All those results look good, indicating that your setup works as intended.

Does dig plex.tv @127.0.0.1 also resolve successfully now?

When did you see those time outs/'no servers could be reached' messages?
How often?

the result for plex.tv is now:

root@pihole:~# dig plex.tv @127.0.0.1

; <<>> DiG 9.18.18-0ubuntu0.22.04.2-Ubuntu <<>> plex.tv @127.0.0.1
;; global options: +cmd
;; Got answer:
;; ->>HEADER<<- opcode: QUERY, status: SERVFAIL, id: 29909
;; flags: qr rd ra; QUERY: 1, ANSWER: 0, AUTHORITY: 0, ADDITIONAL: 1

;; OPT PSEUDOSECTION:
; EDNS: version: 0, flags:; udp: 1232
;; QUESTION SECTION:
;plex.tv.                       IN      A

;; Query time: 35 msec
;; SERVER: 127.0.0.1#53(127.0.0.1) (UDP)
;; WHEN: Sat Feb 24 22:12:45 EET 2024
;; MSG SIZE  rcvd: 36

The timeouts came in every now and then. I checked in about 6-7 times today.
Not sure if related or not, but I also often see this warning in diagnosis logs ( value varies, not always 1.5 ):

Long-term load (15min avg) larger than number of processors: 1.5 > 1
This may slow down DNS resolution and can cause bottlenecks.

LE: and just got another tieout:

root@pihole:~# dig plex.tv @127.0.0.1 -p 5335
;; communications error to 127.0.0.1#5335: timed out
;; communications error to 127.0.0.1#5335: timed out
;; communications error to 127.0.0.1#5335: timed out

; <<>> DiG 9.18.18-0ubuntu0.22.04.2-Ubuntu <<>> plex.tv @127.0.0.1 -p 5335
;; global options: +cmd
;; no servers could be reached

So far, your results demonstrate that it is your unbound that is unreachable at times, making this more of a networking/unbound issue.
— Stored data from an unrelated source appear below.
(* ===== verification/Invariant.v ===== *)
(** * The invariant of the control plane

    [graph_inv] on the ownership graph, in groups: the pid registry and the process
    tree, block ownership, share edges and their notification queues, channels,
    threads and the blocks they pin, block geometry, and what each page tree shows.
    [pool_inv] relates blocks to the page pool and [sched_inv] threads to the run
    queues, the futex table and the deadlines; ChannelSpec.v puts them together.

    The isolation statement is [map_ok]: outside the blocks a process owns or was
    given a view of, its page tree shows exactly what the kernel's tree shows, and
    the kernel's tree shows nothing to user mode. *)

From Stdlib Require Import FunctionalExtensionality.
From S2P Require Import Prelude Buddy Paging Siphash PlatformMem Machine Sched Index Channel Umem Process Graph Wp.

Section Invariant.
Context {PT : PageTree} {SC : Schemes}.
Implicit Types (v : gview).


Definition live v (p : Z) : Prop := v_pid v p = Some p.

Definition bbase v (b : Z) : option Z := option_map i_base (v_info v b).

(** [p] owns [b] or holds a view of it. *)
Definition sees v (p b : Z) : Prop :=
  v_owner v b = Some p \/ exists e, v_eblock v e = Some b /\ v_eto v e = Some p.

Definition in_block (i : binfo) (a : Z) : Prop := i_base i <= a < i_base i + i_bytes i.

Definition v_anchor v (a : anchor) (p : Z) : option Z :=
  match a with share_ch => v_share_ch v p | tree_ch => v_tree_ch v p | iommu_ch => v_iommu_ch v p end.

Definition ring_anchor v (r : Z) : option anchor := id ← v_rops v r; ops ← scheme_lookup id; so_anchor ops.

(** ** Groups *)

(** [p] or one of its ancestors is marked dead. *)
Inductive eff_dead v : Z -> Prop :=
  | dead_here p : v_dead v p = true -> eff_dead v p
  | dead_above p q : v_par v p = Some q -> eff_dead v q -> eff_dead v p.

Record reg_ok v : Prop := {
  reg_pid p x : v_pid v p = Some x -> x = p /\ 0 < p < v_npid v;
  reg_index p x : v_gprocs v !! p = Some x <-> x = p /\ live v p;
  reg_as p : is_Some (v_map v p) -> live v p;
  reg_gone p : live v p -> v_map v p = None -> eff_dead v p }.

Record tree_ok v : Prop := {
  tree_up c q : v_par v c = Some q -> 0 < q < c /\ live v q /\ live v c;
  tree_down q c x : v_children v q !! c = Some x <-> x = c /\ v_par v c = Some q }.

Record own_ok v : Prop := {
  own_index p base b : v_pblocks v p !! base = Some b <-> v_owner v b = Some p /\ bbase v b = Some base;
  own_global base b : v_gblocks v !! base = Some b <-> bbase v b = Some base;
  own_as b p : v_owner v b = Some p -> is_Some (v_map v p);
  own_info b : is_Some (v_owner v b) <-> is_Some (v_info v b);
  own_ref b : is_Some (v_info v b) -> b < v_nref v;
  own_counter : 0 <= v_nref v }.

Record edge_ok v : Prop := {
  edge_sharers b p e : v_sharers v b !! p = Some e <-> v_eblock v e = Some b /\ v_eto v e = Some p;
  edge_views p base e : v_views v p !! base = Some e <->
    v_eto v e = Some p /\ exists b, v_eblock v e = Some b /\ bbase v b = Some base;
  edge_ends e : is_Some (v_eblock v e) <-> is_Some (v_eto v e);
  edge_block e b : v_eblock v e = Some b -> is_Some (v_info v b) /\ 0 <= e < v_nref v;
  edge_as e p : v_eto v e = Some p -> is_Some (v_map v p);
  edge_foreign e b p : v_eblock v e = Some b -> v_eto v e = Some p -> v_owner v b <> Some p }.

(** [l] is a doubly linked run between [prev] and [next]. *)
Fixpoint seg (pv nx : Z -> option Z) (prev : option Z) (l : list Z) (next : option Z) : Prop :=
  match l with
  | [] => True
  | e :: l => pv e = prev /\ nx e = (match head l with Some e' => Some e' | None => next end) /\ seg pv nx (Some e) l next
  end.

(** The notification queue of [p] is the linked list [l]. *)
Record queue v (p : Z) (l : list Z) : Prop := {
  pq_head : v_head v p = head l;
  pq_tail : v_tail v p = last l;
  pq_seg : seg (v_eprev v) (v_enext v) None l None;
  pq_nodup : NoDup l }.

(** [L p] is exactly the un-notified edges towards [p]. *)
Definition pending v (L : Z -> list Z) : Prop :=
  (forall p, queue v p (L p)) /\ forall p e, e ∈ L p <-> v_eto v e = Some p /\ v_enot v e = false.

Definition pend_ok v : Prop := exists L, pending v L.

Record ring_ok v : Prop := {
  ring_block b r : v_bring v b = Some r <-> v_rblock v r = Some b;
  ring_private b r : v_bring v b = Some r ->
    v_sharers v b = ∅ /\ v_bpins v b = 0 /\ r < v_nref v /\
    exists i, v_info v b = Some i /\ i_backing i = UBLOCK_RAM /\ v_rslots v r = KRING_NSLOTS (i_order i);
  ring_scheme r b : v_rblock v r = Some b -> exists id ops, v_rops v r = Some id /\ scheme_lookup id = Some ops;
  ring_anchored a p r : v_anchor v a p = Some r <->
    exists b, v_rblock v r = Some b /\ v_owner v b = Some p /\ ring_anchor v r = Some a }.

(** The threads whose completion word is in [b]. *)
Definition pinning v (b : Z) : gmap Z (Z * option Z) := base.filter (fun kv => kv.2.2 = Some b) (v_threads v).

Record thr_ok v : Prop := {
  thr_index p t x : v_pthreads v p !! t = Some x <-> x = t /\ exists cb, v_threads v !! t = Some (p, cb);
  thr_count p : live v p -> v_nthreads v p = Z.of_nat (size (v_pthreads v p));
  thr_as t p cb : v_threads v !! t = Some (p, cb) -> is_Some (v_map v p) /\ t < v_ntid v;
  thr_pin t p b : v_threads v !! t = Some (p, Some b) ->
    v_owner v b = Some p /\ v_sharers v b = ∅ /\ v_bring v b = None;
  thr_pins b : is_Some (v_info v b) -> v_bpins v b = Z.of_nat (size (pinning v b));
  thr_room : Z.of_nat (size (v_threads v)) < 2 ^ 32 }.

(** Geometry and flags of one block. *)
Record block_ok (i : binfo) : Prop := {
  blk_range : 0 <= i_base i /\ 0 < i_bytes i /\ i_base i + i_bytes i <= 2 ^ 47;
  blk_aligned : i_base i mod PAGE_SIZE = 0 /\ i_bytes i mod PAGE_SIZE = 0;
  blk_kernel : flags_valid (i_kernel_flags i) /\ has (i_kernel_flags i) PAGE_U = false /\ has (i_kernel_flags i) PAGE_R = true;
  blk_backing :
    match i_backing i with
    | UBLOCK_RAM => i_kernel_flags i = PAGE_KERNEL_PRISTINE /\ 0 <= i_order i /\ i_bytes i = PAGE_SIZE * 2 ^ i_order i /\
        i_base i mod i_bytes i = 0
    | UBLOCK_DEVICE => i_device_flags i ∈ [1; 3; 17; 19]
    end }.

Record geo_ok v : Prop := {
  geo_block b i : v_info v b = Some i -> block_ok i;
  geo_apart b b' i i' a : v_info v b = Some i -> v_info v b' = Some i' -> in_block i a -> in_block i' a -> b = b' }.

Record map_ok v : Prop := {
  map_user p m a : v_map v p = Some m -> 0 <= a < 2 ^ 48 ->
    m a = v_kmap v a \/ exists b i, sees v p b /\ v_info v b = Some i /\ in_block i a;
  map_kernel a : 0 <= a < 2 ^ 48 -> has (v_kmap v a) PAGE_U = false;
  map_block b i a : v_info v b = Some i -> in_block i a -> v_kmap v a = i_kernel_flags i;
  map_clean p : v_dirty v p = false /\ v_pins v p = 0;
  map_kclean : v_kdirty v = false }.

Record graph_inv v : Prop := {
  inv_reg : reg_ok v;
  inv_tree : tree_ok v;
  inv_own : own_ok v;
  inv_edge : edge_ok v;
  inv_pend : pend_ok v;
  inv_ring : ring_ok v;
  inv_thr : thr_ok v;
  inv_geo : geo_ok v;
  inv_map : map_ok v }.

(** ** The page pool *)

(** Physical page [pg] may be handed out by the pool. *)
Definition allocatable (x : rest) (t : blocks) (pg : Z) : Prop :=
  0 <= pg < 2 ^ ba_max_level (x_pool x) /\ page (x_pool x) t pg <> PBad.

Record pool_inv v (x : rest) (t : blocks) : Prop := {
  pool_holds : holds (x_pool x) t;
  pool_fits : 2 ^ ba_max_level (x_pool x) * PAGE_SIZE <= 2 ^ 47;
  pool_block b i pg : v_info v b = Some i -> i_backing i = UBLOCK_RAM ->
    i_base i <= pg * PAGE_SIZE < i_base i + i_bytes i ->
    0 <= pg < 2 ^ ba_max_level (x_pool x) /\ page (x_pool x) t pg = PAlloc (i_base i / PAGE_SIZE) (2 ^ i_order i);
  pool_pristine a : allocatable x t (a / PAGE_SIZE) -> v_kmap v a = PAGE_KERNEL_PRISTINE;
  pool_device base len flags r a : platform_mem_validate_device (x_platform x) base len flags = Some r ->
    base <= a < base + len -> ~ allocatable x t (a / PAGE_SIZE) /\ a < 2 ^ 47;
  pool_device_block b i a : v_info v b = Some i -> i_backing i = UBLOCK_DEVICE -> in_block i a ->
    ~ allocatable x t (a / PAGE_SIZE) }.

(** ** Threads, the futex table and the processors *)

Definition waiting (f : gmap Z (gmap (Z * Z) Z)) (i : Z) (k : Z * Z) (t : Z) : Prop := default ∅ (f !! i) !! k = Some t.

(** [i] is the bucket of [addr]. *)
Inductive home (key : list Z) (addr : Z) : Z -> Prop :=
  | at_home : home key addr (bucket_index key addr).

Definition armed (d : list (gmap (Z * Z) Z)) (i : nat) (k : Z * Z) (t : Z) : Prop := exists m, d !! i = Some m /\ m !! k = Some t.

Definition running (c : list (option Z)) (t : Z) (i : nat) : Prop := c !! i = Some (Some t).

(** How the fields of a thread go together. *)
Definition shape (T : thread) : Prop :=
  (t_deadline T <> 0 -> t_wake_state T = FUTEX_PARKED \/ t_wake_state T = FUTEX_CLAIMED) /\ 0 <= t_deadline_cpu T /\
  match t_status T with
  | THREAD_BLOCKED => t_on_cpu T = false /\ t_wake_state T <> FUTEX_IDLE /\ t_wake_state T <> FUTEX_MOVING
  | THREAD_RUNNABLE => t_on_cpu T = false /\ t_wake_state T = FUTEX_IDLE
  | THREAD_RUNNING => t_on_cpu T = true /\ t_wake_state T = FUTEX_IDLE
  | THREAD_DEAD => t_on_cpu T = false /\ t_wake_state T = FUTEX_IDLE
  end.

(** The thread tables agree on thread [t], which is [o].  [C] are the claimed threads
    already detached from their bucket, [D] those still in it; both are empty between
    operations. *)
Record thread_ok (x : rest) (C D : list Z) (t : Z) (o : option thread) : Prop := {
  th_shape T : o = Some T -> t_tid T = t /\ shape T;
  th_wait i k : waiting (x_futex x) i k t <-> exists T, o = Some T /\ k = t_wait_key T /\ home (x_futex_key x) k.1 i /\
    (t_wake_state T = FUTEX_PARKED \/ t ∈ D);
  th_claim : t ∈ C ++ D <-> exists T, o = Some T /\ t_wake_state T = FUTEX_CLAIMED;
  th_queue : t ∈ mjoin (x_queues x) <-> exists T, o = Some T /\ t_status T = THREAD_RUNNABLE;
  th_run : (exists i, running (x_current x) t i) <-> exists T, o = Some T /\ t_status T = THREAD_RUNNING;
  th_as T i : o = Some T -> running (x_current x) t i -> x_ases x !! i = Some (Some (t_proc T));
  th_armed i k : armed (x_deadlines x) i k t <-> exists T, o = Some T /\ t_deadline T <> 0 /\ k = (t_deadline T, t) /\
    i = Z.to_nat (t_deadline_cpu T) }.

Record sched_inv v (x : rest) (C D : list Z) : Prop := {
  sch_view : v_threads v = tview <$> x_threads x;
  sch_thread t : thread_ok x C D t (x_threads x !! t);
  sch_ticket i k t : waiting (x_futex x) i k t -> 0 <= k.2 < x_futex_seq x;
  sch_flight : NoDup (C ++ D);
  sch_once : NoDup (mjoin (x_queues x));
  sch_alone t i j : running (x_current x) t i -> running (x_current x) t j -> i = j;
  sch_as i p : x_ases x !! i = Some (Some p) -> is_Some (v_map v p);
  sch_seq : 0 <= x_futex_seq x < 2 ^ 64;
  sch_few : Z.of_nat (length (x_queues x)) < 2 ^ 32;
  sch_this : (x_this x < length (x_queues x))%nat }.

End Invariant.

(** Carries a group over to a graph that differs in columns it does not read. *)
Ltac keep H := destruct H; split; assumption.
DNS is usually light on CPU, unless you are dealing with a high number of clients and/or DNS requests. By chance, your debug log shows a count of ~64,000 DNS requests during the last 24 hours, or ~2,700 per hour - not enough to break a sweat in Pi-hole, provided they did not all occur in the same split second.

It's unlikely that that happened, though, as there are no respective warnings in your debug log.

Nevertheless, if you see sudden spikes of DNS requests, it may be worth chasing down the client sending them, in order to change its behaviour (if possible).

Likely, the high load is caused by some other process on your machine, usually only temporary, e.g. during an OS update.

Do unbound's timeouts always correlate with times of high loads then?
If so, it may be worth tracking down the process that's causing the load.

xyboox, I had a similar problem with a number of domains a while back. My ISP Virgin Media provides a router that breaks DNSSEC TCP replies. Until I could put their router into modem mode and provide my own router I used a file /etc/dnsmasq.d/99-my-settings.conf in which I have added:
server=/*.tv/1.0.0.1 and then restarted dns. This causes pihole to forward queries for any *.tv domain to 1.0.0.1 instead of to your unbound.
If this was the cause of your problem then a query for twitch.tv would have the same error.

So far, your results demonstrate that it is your unbound that is unreachable at times, making this more of a networking/unbound issue.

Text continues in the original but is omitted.